The bHLH proteins have been studied extensively in higher eukaryotic cells. The bHLH family is a large and versatile family of transcription regulators (7, 30, 40, 43, 46, 77, 82). Most attention has been focused on their ability to form multiple dimer combinations and, to a lesser extent, on their limited DNA-binding specificity (4, 9, 10, 19, 21, 51, 57, 70, 75, 76, 80). Consistent with this, we have previously reported that Ino4p forms multiple dimers with other bHLH proteins via the yeast two-hybrid assay and biochemical copurification (62). This suggests that different bHLH proteins might also be involved in the coordination of different biological pathways through Ino4p. However, it has become evident that autoregulation and cross-regulation of bHLH-encoding genes, interorganellar transport, and inhibition of binding to promoters are also major contributors to how these proteins regulate gene expression (1, 59, 74). Naturally, in higher eukaryotes there are additional layers of complexity dictated by tissue-specific and development-specific distributions of bHLH proteins. Yeast has been a particularly fruitful system for studying this family of proteins with respect to how each protein or dimer functions in regulating a specific biological process (63) (Fig. 1). There is a relatively small number of bHLH proteins in yeast compared to those in Drosophila, Caenorhabditis elegans, and mammals (3, 5, 26, 35, 44, 45, 53, 65, 78).
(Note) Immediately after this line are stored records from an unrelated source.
(** * Due Dates: the deadline store of the browser extension

    A shallow embedding of the background service worker (background.js)
    and of the date normaliser (lib/date-parser.js and its inlined copies
    in the two content scripts), with the properties of the reconciliation
    engine, the notification scheduler, the badge counter, the retention
    sweep and the date normaliser.

    Conventions.
    - An instant is the millisecond time value of a JavaScript [Date],
      an integer.  A stored record keeps its due date as the ISO string
      that [toISOString] printed; the service worker only ever reads it
      back through [new Date(item.dueDate)], so a record carries the time
      value itself.
    - [now] is the reading of the system clock that the JavaScript takes
      with [new Date()]; it is an argument here.
    - The durable store is read once and written once per handler; a
      handler is a function from the stored document to the next one. *)

From Stdlib Require Import ZArith List String Ascii Bool Lia DecimalString.
From Stdlib Require Import Permutation Sorted.
From Stdlib Require DecimalPos.
Import ListNotations.

Local Open Scope Z_scope.

(** ** JavaScript strings and regular expressions

    A string is a sequence of code units below 256 (Latin-1); the
    functions below are the [String.prototype] methods and the pattern
    matcher that the date normaliser calls. *)

Module JsString.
Therefore, yeast is ideally suited for the study of how the various mechanisms described above contribute to the coordination of different biological processes on the genomic scale.
The results presented here are striking because they show for the first time that multiple bHLH proteins, which are known to regulate different biological processes, also regulate a single gene in yeast. In the case of ENO1, all nine bHLH proteins were required to activate its expression (Fig. 2). Inositol-choline also repressed ENO1-lacZ expression, and therefore ENO1 expression is coordinated with phospholipid biosynthesis. The phospholipid biosynthetic genes are induced in the absence of inositol-choline via the Ino2p-Ino4p dimer. ENO1 did not emerge in genome-wide expression studies that identified inositol-choline- and Ino2p-Ino4p-regulated genes (33, 67). Furthermore, ChIP-chip analyses also did not identify Ino2p-Ino4p binding upstream of the ENO1 ORF (25, 52, 61). This is due in part to the stringent cutoffs used in the genome-wide studies but also may be due to the growth conditions we employed.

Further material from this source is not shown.